* _THE TASK_: In the data that follows, find the line with "None => Err (MalformedSignature"; transcribe it, every later line up to the one with "res StatusCode unit", and that line as well, exactly and with no others.

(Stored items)
---*---
(* ===== verification/Signed.v ===== *)
(** * Signed links and webhooks of the chat platforms

    The link and state tokens ([slack/connect_link.rs], [slack/link_token.rs],
    [slack/oauth.rs], [lark/connect_link.rs], [discord/connect_link.rs]) with the
    identifiers they carry, and the signatures of inbound webhooks ([slack/verify.rs],
    [slack/events.rs], [lark/card_verify.rs]). The digests, base64 and the reading of a
    UUID are parameters; a key is a list of bytes. *)

From Stdlib Require Import ZArith Lia String.
From stdpp Require Import base list strings.
From S2P Require Import Prelude Types Tools Decimal Identity.

(** ** Bytes *)

(** [str::as_bytes]. *)
Definition encode_char (c : N) : list N :=
  (if c <? 0x80 then [c]
   else if c <? 0x800 then [0xC0 + c / 64; 0x80 + c mod 64]
   else if c <? 0x10000 then [0xE0 + c / 4096; 0x80 + (c / 64) mod 64; 0x80 + c mod 64]
   else [0xF0 + c / 262144; 0x80 + (c / 4096) mod 64; 0x80 + (c / 64) mod 64; 0x80 + c mod 64])%N.
Definition as_bytes (s : str) : list N := mjoin (encode_char <$> s).

(** A Unicode scalar value. *)
Definition is_scalar (c : N) : bool := ((c <? 0xD800) || ((0xE000 <=? c) && (c <? 0x110000)))%N.

(** The characters the lead bytes announce, without checking them. *)
Fixpoint read_chars (bs : list N) : str :=
  match bs with
  | [] => []
  | b :: bs =>
      if (b <? 0x80)%N then b :: read_chars bs
      else match bs with
      | [] => []
      | c :: bs =>
          if (b <? 0xE0)%N then ((b - 0xC0) * 64 + (c - 0x80))%N :: read_chars bs
          else match bs with
          | [] => []
          | d :: bs =>
              if (b <? 0xF0)%N then ((b - 0xE0) * 4096 + (c - 0x80) * 64 + (d - 0x80))%N :: read_chars bs
              else match bs with
              | [] => []
              | e :: bs => ((b - 0xF0) * 262144 + (c - 0x80) * 4096 + (d - 0x80) * 64 + (e - 0x80))%N :: read_chars bs
              end
          end
      end
  end.

(** [String::from_utf8]: the text whose encoding these bytes are. *)
Definition from_utf8 (bs : list N) : option str :=
  let s := read_chars bs in
  if forallb is_scalar s && bool_decide (as_bytes s = bs) then Some s else None.

Class Macs := { hmac_sha256 : list N → list N → list N; sha256_of : list N → list N }.
Class Base64 := { b64_encode : list N → str; b64_decode : str → option (list N) }.
Class UuidParser := uuid_parse_str : str → option N.

(** ** Identifiers *)

Definition SLACK_ID_MAX_LEN : nat := 32.
Definition SLACK_TS_MAX_LEN : nat := 32.
Definition SLACK_SIGNATURE_LEN : nat := 67.
Definition LARK_ID_MAX_LEN : nat := 128.
Definition DISCORD_SNOWFLAKE_MAX_LEN : nat := 20.
Definition MCP_CATALOG_ID_MAX_LEN : nat := 40.

Definition id_char (c : N) : bool := is_ascii_alphanumeric c || (c =? 0x2d)%N || (c =? 0x5f)%N.

(** [parse_slack_id] and [parse_lark_id] differ in the cap. *)
Definition parse_id (max : nat) (raw : str) (field : string) : res ParseError str :=
  if is_empty raw then Err (Empty field)
  else if max <? str_len raw then Err (TooLong field max (str_len raw))
  else if negb (forallb id_char raw) then Err (Malformed field "non-alphanumeric character")
  else Ok raw.
Definition parse_slack_id : str → string → res ParseError str := parse_id SLACK_ID_MAX_LEN.
Definition parse_lark_id : str → string → res ParseError str := parse_id LARK_ID_MAX_LEN.

Definition dot (c : N) : bool := (c =? 0x2e)%N.
Definition parse_slack_ts (raw : str) (field : string) : res ParseError str :=
  if is_empty raw then Err (Empty field)
  else if SLACK_TS_MAX_LEN <? str_len raw then Err (TooLong field SLACK_TS_MAX_LEN (str_len raw))
  else match split_on dot raw with
  | [lhs; rhs] =>
      if is_empty lhs || is_empty rhs then Err (Malformed field "empty section around '.'")
      else if negb (forallb is_digit lhs) || negb (forallb is_digit rhs) then Err (Malformed field "non-digit character")
      else Ok raw
  | [] | [_] => Err (Malformed field "missing fractional part")
  | _ => Err (Malformed field "more than one '.'")
  end.

Definition parse_snowflake (raw : str) (field : string) : res ParseError str :=
  if is_empty raw then Err (Empty field)
  else if DISCORD_SNOWFLAKE_MAX_LEN <? str_len raw then Err (TooLong field DISCORD_SNOWFLAKE_MAX_LEN (str_len raw))
  else if negb (forallb is_digit raw) then Err (Malformed field "snowflake must be ASCII digits")
  else if negb (bool_decide (is_Some (parse_u64 raw))) then Err (Malformed field "snowflake must fit in u64")
  else Ok raw.

Definition catalog_char (c : N) : bool := is_ascii_lowercase c || is_ascii_digit c || (c =? 0x5f)%N || (c =? 0x2d)%N.
Definition McpCatalogId_try_from (raw : str) : res ParseError str :=
  match raw with
  | [] => Err (Empty "mcp_catalog_id")
  | first :: rest =>
      if MCP_CATALOG_ID_MAX_LEN <? str_len raw then Err (TooLong "mcp_catalog_id" MCP_CATALOG_ID_MAX_LEN (str_len raw))
      else if negb (is_ascii_lowercase first) then Err (Malformed "mcp_catalog_id" "must start with a-z")
      else if negb (forallb catalog_char rest) then Err (Malformed "mcp_catalog_id" "allowed: a-z 0-9 _ -")
      else Ok raw
  end.

(** ** Tokens *)

Definition colon : N := 0x3a.
Definition full_stop : N := 0x2e.

(** [token.rsplit_once(sep)]. *)
Fixpoint rsplit_once (sep : N) (s : str) : option (str * str) :=
  match s with
  | [] => None
  | c :: s' =>
      match rsplit_once sep s' with
      | Some (a, b) => Some (c :: a, b)
      | None => if (c =? sep)%N then Some ([], s') else None
      end
  end.

(** The pieces with the separator between them. *)
Fixpoint join_with (sep : N) (ps : list str) : str :=
  match ps with [] => [] | [p] => p | p :: ps' => p ++ sep :: join_with sep ps' end.

Section tokens.
Context `{Macs, Base64, UuidPrinter, UuidParser}.

(** The end of the five signers. *)
Definition sign_payload (sep : N) (key : list N) (payload : str) : str :=
  payload ++ sep :: encode_32 (hmac_sha256 key (as_bytes payload)).

(** The start of the five verifiers: the payload, if the tail is its code. *)
Definition signed_payload (sep : N) (key : list N) (token : str) : option str :=
  '(payload, sig_hex) ← rsplit_once sep token;
  if negb (str_len sig_hex =? 64) then None
  else expected ← decode_32 sig_hex;
       if bool_decide (hmac_sha256 key (as_bytes payload) = expected) then Some payload else None.

Definition fields (sep : N) (payload : str) : list str := split_on (λ c, (c =? sep)%N) payload.

(** [exp_raw.parse().ok()?], and the refusal once it is past. *)
Definition unexpired (exp_raw : str) (now_secs : Z) : option Z :=
  exp ← parse_i64 exp_raw; if (exp <? now_secs)%Z then None else Some exp.

(** *** Slack: connecting a server *)

Record SlackConnectClaims := mkSlackConnect {
  sc_catalog_id : str; sc_team_id : str; sc_channel_id : str; sc_thread_ts : str; sc_slack_user_id : str;
  sc_thread_id : N; sc_agent_id : N }.

Definition slack_connect_fields (c : SlackConnectClaims) (exp : Z) : list str :=
  [sc_catalog_id c; sc_team_id c; sc_channel_id c; sc_thread_ts c; sc_slack_user_id c;
   uuid_to_string (sc_thread_id c); uuid_to_string (sc_agent_id c); show_Z exp].
Definition slack_sign_connect (key : list N) (c : SlackConnectClaims) (exp : Z) : str :=
  sign_payload colon key (join_with colon (slack_connect_fields c exp)).
Definition slack_verify_connect (key : list N) (token : str) (now : Z) : option SlackConnectClaims :=
  payload ← signed_payload colon key token;
  match fields colon payload with
  | [catalog; team; channel; thread; user; thread_uuid; agent; exp] =>
      catalog ← res_ok (McpCatalogId_try_from catalog);
      team ← res_ok (parse_slack_id team "slack_team_id");
      channel ← res_ok (parse_slack_id channel "slack_channel_id");
      thread ← res_ok (parse_slack_ts thread "slack_thread_ts");
      user ← res_ok (parse_slack_id user "slack_user_id");
      thread_id ← uuid_parse_str thread_uuid;
      agent_id ← uuid_parse_str agent;
      _ ← unexpired exp now;
      Some (mkSlackConnect catalog team channel thread user thread_id agent_id)
  | _ => None
  end.

(** *** Slack: linking an account *)

Record SlackLinkClaims := mkSlackLink { sl_team_id : str; sl_slack_user_id : str; sl_response_url : str }.

Definition slack_link_fields (c : SlackLinkClaims) (exp : Z) : list str :=
  [sl_team_id c; sl_slack_user_id c; b64_encode (as_bytes (sl_response_url c)); show_Z exp].
Definition sign_link (key : list N) (c : SlackLinkClaims) (exp : Z) : str :=
  sign_payload colon key (join_with colon (slack_link_fields c exp)).
Definition decode_response_url (raw : str) : option str := bs ← b64_decode raw; from_utf8 bs.
Definition verify_link (key : list N) (token : str) (now : Z) : option SlackLinkClaims :=
  payload ← signed_payload colon key token;
  match fields colon payload with
  | [team; user; rurl; exp] =>
      team ← res_ok (parse_slack_id team "slack_team_id");
      user ← res_ok (parse_slack_id user "slack_user_id");
      url ← decode_response_url rurl;
      _ ← unexpired exp now;
      Some (mkSlackLink team user url)
  | _ => None
  end.

(** *** Slack: the state of an install *)

Record StateClaims := mkStateClaims { sv_org_id : N; sv_user_id : N }.

Definition state_fields (c : StateClaims) (exp : Z) : list str :=
  [uuid_to_string (sv_org_id c); uuid_to_string (sv_user_id c); show_Z exp].
Definition sign_state (key : list N) (c : StateClaims) (exp : Z) : str :=
  sign_payload full_stop key (join_with full_stop (state_fields c exp)).
Definition verify_state (key : list N) (token : str) (now : Z) : option StateClaims :=
  payload ← signed_payload full_stop key token;
  match fields full_stop payload with
  | [org; user; exp] =>
      org ← uuid_parse_str org;
      user ← uuid_parse_str user;
      _ ← unexpired exp now;
      Some (mkStateClaims org user)
  | _ => None
  end.

(** *** Lark and Discord: connecting a server *)

Definition CONNECT_TOKEN_MAX_BYTES : nat := 1024.

(** Both carry the same fields; the container is Lark's chat, Discord's channel. *)
Record ChatConnectClaims := mkChatConnect {
  ch_catalog_id : str; ch_org_id : N; ch_user_id : N; ch_app_id : str; ch_container_id : str;
  ch_reply_to : option str; ch_thread_id : N; ch_agent_id : N }.

Definition chat_connect_fields (c : ChatConnectClaims) (exp : Z) : list str :=
  [ch_catalog_id c; uuid_to_string (ch_org_id c); uuid_to_string (ch_user_id c); ch_app_id c; ch_container_id c;
   default [] (ch_reply_to c); uuid_to_string (ch_thread_id c); uuid_to_string (ch_agent_id c); show_Z exp].
Definition chat_sign_connect (key : list N) (c : ChatConnectClaims) (exp : Z) : str :=
  sign_payload colon key (join_with colon (chat_connect_fields c exp)).

(** With the platform's parser of identifiers. *)
Definition chat_verify_connect (parse : str → string → res ParseError str) (key : list N) (token : str) (now : Z)
    : option ChatConnectClaims :=
  if CONNECT_TOKEN_MAX_BYTES <? str_len token then None
  else
    payload ← signed_payload colon key token;
    match fields colon payload with
    | [catalog; org; user; app; container; reply; thread; agent; exp] =>
        catalog ← res_ok (McpCatalogId_try_from catalog);
        org ← uuid_parse_str org;
        user ← uuid_parse_str user;
        app ← res_ok (parse app "app_id");
        container ← res_ok (parse container "container_id");
        reply ← (if is_empty reply then Some None else Some <$> res_ok (parse reply "message_id"));
        thread_id ← uuid_parse_str thread;
        agent_id ← uuid_parse_str agent;
        _ ← unexpired exp now;
        Some (mkChatConnect catalog org user app container reply thread_id agent_id)
    | _ => None
    end.
Definition lark_verify_connect : list N → str → Z → option ChatConnectClaims := chat_verify_connect parse_lark_id.
Definition discord_verify_connect : list N → str → Z → option ChatConnectClaims := chat_verify_connect parse_snowflake.
End tokens.

(** ** Inbound webhooks *)

Definition SLACK_TIMESTAMP_MAX_SKEW_SECS : Z := 5 * 60.

Definition is_ascii_hexdigit (c : N) : bool := bool_decide (is_Some (nibble c)).

Definition SlackSignature_try_from (raw : str) : res ParseError str :=
  if negb (str_len raw =? SLACK_SIGNATURE_LEN) then Err (Malformed "slack_signature" "expected length 67 (v0= + 64 hex)")
  else if negb (bool_decide (take 3 raw = lit "v0=")) then Err (Malformed "slack_signature" "missing v0= prefix")
  else if negb (forallb is_ascii_hexdigit (drop 3 raw)) then Err (Malformed "slack_signature" "non-hex digits after v0=")
  else Ok raw.

Definition SlackEventTimestamp_MAX : Z := 7258118400.
Definition from_epoch_secs (secs : Z) : option Z :=
  if (0 <? secs)%Z && (secs <? SlackEventTimestamp_MAX)%Z then Some secs else None.
Definition SlackEventTimestamp_try_from (raw : str) : res ParseError Z :=
  match parse_i64 raw with
  | None => Err (Malformed "slack_event_timestamp" "expected base-10 i64")
  | Some secs => ok_or (from_epoch_secs secs) (OutOfRange "slack_event_timestamp" "must be (0, year-2200)")
  end.

Inductive VerifyError := StaleTimestamp (max_secs : Z) | Mismatch | MalformedSignature (what : string).

Inductive StatusCode := BAD_REQUEST | UNAUTHORIZED.

Section webhooks.
Context `{Macs}.

(** What Slack signs. *)
Definition slack_base (timestamp : Z) (raw_body : list N) : list N :=
  as_bytes (lit "v0:") ++ as_bytes (show_Z timestamp) ++ as_bytes (lit ":") ++ raw_body.

Definition slack_verify (secret : list N) (timestamp : Z) (signature : str) (raw_body : list N) (now : Z)
    : res VerifyError unit :=
  if (SLACK_TIMESTAMP_MAX_SKEW_SECS <? Z.abs (now - timestamp))%Z then Err (StaleTimestamp SLACK_TIMESTAMP_MAX_SKEW_SECS)
  else
    let computed := hmac_sha256 secret (slack_base timestamp raw_body) in
    match decode_32 (drop 3 signature) with
    | None => Err (MalformedSignature "non-hex tail")
    | Some expected => if bool_decide (computed = expected) then Ok tt else Err Mismatch
    end.

(** The two headers, when present and readable. *)
Definition check_signature (secret : list N) (ts_header sig_header : option str) (body : list N) (now : Z)
    : res StatusCode unit :=
  res_bind (ok_or ts_header BAD_REQUEST) (λ ts_header,
  res_bind (ok_or sig_header BAD_REQUEST) (λ sig_header,
  res_bind (res_map_err (λ _, BAD_REQUEST) (SlackEventTimestamp_try_from ts_header)) (λ timestamp,
  res_bind (res_map_err (λ _, BAD_REQUEST) (SlackSignature_try_from sig_header)) (λ signature,
  res_map_err (λ _, UNAUTHORIZED) (slack_verify secret timestamp signature body now))))).

(** [constant_time_str_eq]: lengths first, then the bytes. *)
Definition constant_time_str_eq (a b : list N) : bool := (length a =? length b) && bool_decide (a = b).

Definition verify_signature (encrypt_key timestamp nonce : str) (raw_body : list N) (provided : str) : bool :=
  let digest := sha256_of (as_bytes timestamp ++ as_bytes nonce ++ as_bytes encrypt_key ++ raw_body) in
  constant_time_str_eq (as_bytes (encode_32 digest)) (as_bytes (to_ascii_lowercase provided)).
Definition verify_token (verification_token presented : str) : bool :=
  constant_time_str_eq (as_bytes verification_token) (as_bytes presented).

Definition verify_request (encrypt_key verification_token : str) (ts nonce sig : option str) (body : list N)
    (presented : option str) : bool :=
  match ts, nonce, sig with
  | Some ts, Some nonce, Some sig =>
      verify_signature encrypt_key ts nonce body sig
      && match presented with Some token => verify_token verification_token token | None => false end
  | _, _, _ => false
  end.
End webhooks.
Lemma slack_tokens_issued_witness :
  let token := slack_sign_connect SignedDemo.key SignedDemo.connect 100 in
  slack_verify_connect SignedDemo.key token 50 = Some SignedDemo.connect ∧
  ∃ exp, IConnect SignedDemo.connect exp ∈ [IConnect SignedDemo.connect 100; ILink SignedDemo.link 100] ∧ (50 ≤ exp)%Z.
Proof.
  split; [by vm_compute|].
  refine (proj1 (slack_tokens_issued SignedDemo.key [IConnect SignedDemo.connect 100; ILink SignedDemo.link 100]
    (slack_sign_connect SignedDemo.key SignedDemo.connect 100) 50 _ _) SignedDemo.connect _); [| |by vm_compute].
  - repeat apply Forall_cons_2; [..|apply Forall_nil_2]; split_and!; by vm_compute.
  - apply unforged_token; [by vm_compute|]. apply list_elem_of_fmap. exists (IConnect SignedDemo.connect 100).
    split; [by vm_compute|by left].
Defined.

Lemma signed_round_trip_witness :
  lark_verify_connect SignedDemo.key (chat_sign_connect SignedDemo.key SignedDemo.chat 100) 100 = Some SignedDemo.chat.
Proof.
  destruct (signed_round_trip SignedDemo.key 100 100 eq_refl) as (_ & _ & _ & Hl & _).
  apply Hl. split_and!; try (by vm_compute). intros r [= <-]. by vm_compute.
Defined.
---*---
* _RESULT OF THE EXERCISE_:
    | None => Err (MalformedSignature "non-hex tail")
    | Some expected => if bool_decide (computed = expected) then Ok tt else Err Mismatch
    end.

(** The two headers, when present and readable. *)
Definition check_signature (secret : list N) (ts_header sig_header : option str) (body : list N) (now : Z)
    : res StatusCode unit :=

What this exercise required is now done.